WHAT YOU ARE ASKED TO DO: Produce a verbatim transcription of the records below, beginning at the line containing "- rewrite Hh, !first_key_app." and ending at the final line; include only those lines.

══ SUPPLIED RECORDS ══

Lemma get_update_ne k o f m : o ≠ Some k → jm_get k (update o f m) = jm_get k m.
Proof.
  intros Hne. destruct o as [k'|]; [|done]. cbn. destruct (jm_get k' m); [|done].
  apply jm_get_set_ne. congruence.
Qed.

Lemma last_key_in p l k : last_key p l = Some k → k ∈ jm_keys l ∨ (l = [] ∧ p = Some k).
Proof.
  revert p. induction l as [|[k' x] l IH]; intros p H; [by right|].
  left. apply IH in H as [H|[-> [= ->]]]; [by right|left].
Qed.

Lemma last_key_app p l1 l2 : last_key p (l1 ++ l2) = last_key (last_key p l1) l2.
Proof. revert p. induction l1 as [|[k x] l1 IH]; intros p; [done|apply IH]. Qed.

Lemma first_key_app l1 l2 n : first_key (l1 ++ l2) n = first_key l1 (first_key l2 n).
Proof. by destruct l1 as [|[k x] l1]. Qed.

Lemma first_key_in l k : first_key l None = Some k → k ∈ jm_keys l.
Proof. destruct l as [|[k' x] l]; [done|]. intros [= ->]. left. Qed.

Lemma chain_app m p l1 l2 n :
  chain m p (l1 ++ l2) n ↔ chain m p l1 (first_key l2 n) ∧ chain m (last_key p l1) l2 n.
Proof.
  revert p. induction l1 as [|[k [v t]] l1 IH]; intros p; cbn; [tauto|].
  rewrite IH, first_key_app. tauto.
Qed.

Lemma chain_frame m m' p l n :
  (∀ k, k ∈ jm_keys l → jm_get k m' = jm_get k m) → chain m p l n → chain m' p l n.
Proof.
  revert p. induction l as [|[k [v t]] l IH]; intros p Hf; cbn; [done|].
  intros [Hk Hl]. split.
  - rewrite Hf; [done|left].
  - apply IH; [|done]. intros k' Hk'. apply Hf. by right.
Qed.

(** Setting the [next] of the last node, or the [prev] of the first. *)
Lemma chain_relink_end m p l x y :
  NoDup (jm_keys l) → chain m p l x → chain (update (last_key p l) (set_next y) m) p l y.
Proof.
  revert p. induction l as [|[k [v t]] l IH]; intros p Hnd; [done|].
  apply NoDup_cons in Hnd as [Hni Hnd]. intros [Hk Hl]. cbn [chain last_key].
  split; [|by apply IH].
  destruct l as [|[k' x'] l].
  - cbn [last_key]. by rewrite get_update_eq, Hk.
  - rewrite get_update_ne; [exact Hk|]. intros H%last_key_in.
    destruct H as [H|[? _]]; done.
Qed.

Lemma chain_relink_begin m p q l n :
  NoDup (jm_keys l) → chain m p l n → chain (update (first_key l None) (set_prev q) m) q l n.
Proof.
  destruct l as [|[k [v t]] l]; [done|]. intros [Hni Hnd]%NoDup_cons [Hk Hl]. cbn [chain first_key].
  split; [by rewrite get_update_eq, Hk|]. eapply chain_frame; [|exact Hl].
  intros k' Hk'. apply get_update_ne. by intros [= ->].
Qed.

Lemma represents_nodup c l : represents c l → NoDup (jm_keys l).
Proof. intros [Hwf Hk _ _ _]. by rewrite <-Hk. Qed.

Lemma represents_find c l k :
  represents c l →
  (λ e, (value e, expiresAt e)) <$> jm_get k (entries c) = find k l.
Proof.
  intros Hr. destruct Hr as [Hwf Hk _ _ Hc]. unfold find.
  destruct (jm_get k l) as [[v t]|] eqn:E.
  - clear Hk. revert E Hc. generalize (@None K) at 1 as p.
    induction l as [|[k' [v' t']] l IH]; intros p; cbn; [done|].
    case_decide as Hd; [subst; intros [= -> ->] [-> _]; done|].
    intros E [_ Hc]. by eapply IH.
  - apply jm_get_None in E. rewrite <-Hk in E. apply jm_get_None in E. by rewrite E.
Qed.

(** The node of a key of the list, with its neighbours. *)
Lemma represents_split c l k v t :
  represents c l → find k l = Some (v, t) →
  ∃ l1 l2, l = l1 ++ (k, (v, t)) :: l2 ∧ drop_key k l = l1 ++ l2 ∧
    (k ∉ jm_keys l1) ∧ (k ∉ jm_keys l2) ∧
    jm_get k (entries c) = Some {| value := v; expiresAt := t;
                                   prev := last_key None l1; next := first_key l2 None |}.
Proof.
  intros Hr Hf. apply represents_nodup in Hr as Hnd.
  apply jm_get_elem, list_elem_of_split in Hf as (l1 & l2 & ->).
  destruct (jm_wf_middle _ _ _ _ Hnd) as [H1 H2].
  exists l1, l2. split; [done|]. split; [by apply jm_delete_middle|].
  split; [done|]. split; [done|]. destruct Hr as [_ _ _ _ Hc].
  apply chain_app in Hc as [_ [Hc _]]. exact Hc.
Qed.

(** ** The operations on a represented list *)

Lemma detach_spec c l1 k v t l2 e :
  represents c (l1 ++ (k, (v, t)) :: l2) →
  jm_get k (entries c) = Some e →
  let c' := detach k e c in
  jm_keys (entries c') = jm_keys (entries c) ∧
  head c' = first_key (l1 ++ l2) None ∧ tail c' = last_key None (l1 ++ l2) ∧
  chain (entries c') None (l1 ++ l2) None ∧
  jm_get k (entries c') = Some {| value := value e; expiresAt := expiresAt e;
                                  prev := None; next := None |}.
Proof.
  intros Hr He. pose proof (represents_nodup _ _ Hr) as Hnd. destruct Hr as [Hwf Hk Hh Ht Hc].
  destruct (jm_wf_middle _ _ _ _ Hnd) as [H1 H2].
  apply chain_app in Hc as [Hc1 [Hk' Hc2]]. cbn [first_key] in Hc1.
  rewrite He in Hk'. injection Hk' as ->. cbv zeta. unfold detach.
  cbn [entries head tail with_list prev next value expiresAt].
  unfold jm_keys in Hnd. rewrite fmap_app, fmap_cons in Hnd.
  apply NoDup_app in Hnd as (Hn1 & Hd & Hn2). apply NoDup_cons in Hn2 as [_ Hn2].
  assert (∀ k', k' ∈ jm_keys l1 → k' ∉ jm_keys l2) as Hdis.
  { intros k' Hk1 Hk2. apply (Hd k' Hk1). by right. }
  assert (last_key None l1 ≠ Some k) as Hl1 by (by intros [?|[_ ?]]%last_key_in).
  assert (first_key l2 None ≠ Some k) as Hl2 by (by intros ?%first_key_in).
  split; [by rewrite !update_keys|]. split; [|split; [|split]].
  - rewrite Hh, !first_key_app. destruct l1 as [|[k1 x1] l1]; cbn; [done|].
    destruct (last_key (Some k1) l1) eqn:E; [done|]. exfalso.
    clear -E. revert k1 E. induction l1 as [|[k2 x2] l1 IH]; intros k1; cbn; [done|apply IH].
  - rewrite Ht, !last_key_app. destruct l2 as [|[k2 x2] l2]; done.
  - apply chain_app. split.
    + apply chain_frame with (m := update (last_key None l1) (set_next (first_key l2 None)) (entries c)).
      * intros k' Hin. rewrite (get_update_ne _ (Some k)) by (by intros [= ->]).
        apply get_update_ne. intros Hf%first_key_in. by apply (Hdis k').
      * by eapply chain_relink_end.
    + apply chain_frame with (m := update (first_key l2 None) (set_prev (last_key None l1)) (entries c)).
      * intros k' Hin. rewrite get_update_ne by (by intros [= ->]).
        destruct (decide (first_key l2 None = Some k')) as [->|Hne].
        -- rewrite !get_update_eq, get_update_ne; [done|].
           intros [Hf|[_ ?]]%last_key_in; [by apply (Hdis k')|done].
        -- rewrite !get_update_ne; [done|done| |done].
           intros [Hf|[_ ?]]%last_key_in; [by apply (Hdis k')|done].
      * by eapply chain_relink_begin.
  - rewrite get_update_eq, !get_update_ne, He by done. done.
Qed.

═══

RESPONSE AREA:
  - rewrite Hh, !first_key_app. destruct l1 as [|[k1 x1] l1]; cbn; [done|].
    destruct (last_key (Some k1) l1) eqn:E; [done|]. exfalso.
    clear -E. revert k1 E. induction l1 as [|[k2 x2] l1 IH]; intros k1; cbn; [done|apply IH].
  - rewrite Ht, !last_key_app. destruct l2 as [|[k2 x2] l2]; done.
  - apply chain_app. split.
    + apply chain_frame with (m := update (last_key None l1) (set_next (first_key l2 None)) (entries c)).
      * intros k' Hin. rewrite (get_update_ne _ (Some k)) by (by intros [= ->]).
        apply get_update_ne. intros Hf%first_key_in. by apply (Hdis k').
      * by eapply chain_relink_end.
    + apply chain_frame with (m := update (first_key l2 None) (set_prev (last_key None l1)) (entries c)).
      * intros k' Hin. rewrite get_update_ne by (by intros [= ->]).
        destruct (decide (first_key l2 None = Some k')) as [->|Hne].
        -- rewrite !get_update_eq, get_update_ne; [done|].
           intros [Hf|[_ ?]]%last_key_in; [by apply (Hdis k')|done].
        -- rewrite !get_update_ne; [done|done| |done].
           intros [Hf|[_ ?]]%last_key_in; [by apply (Hdis k')|done].
      * by eapply chain_relink_begin.
  - rewrite get_update_eq, !get_update_ne, He by done. done.
Qed.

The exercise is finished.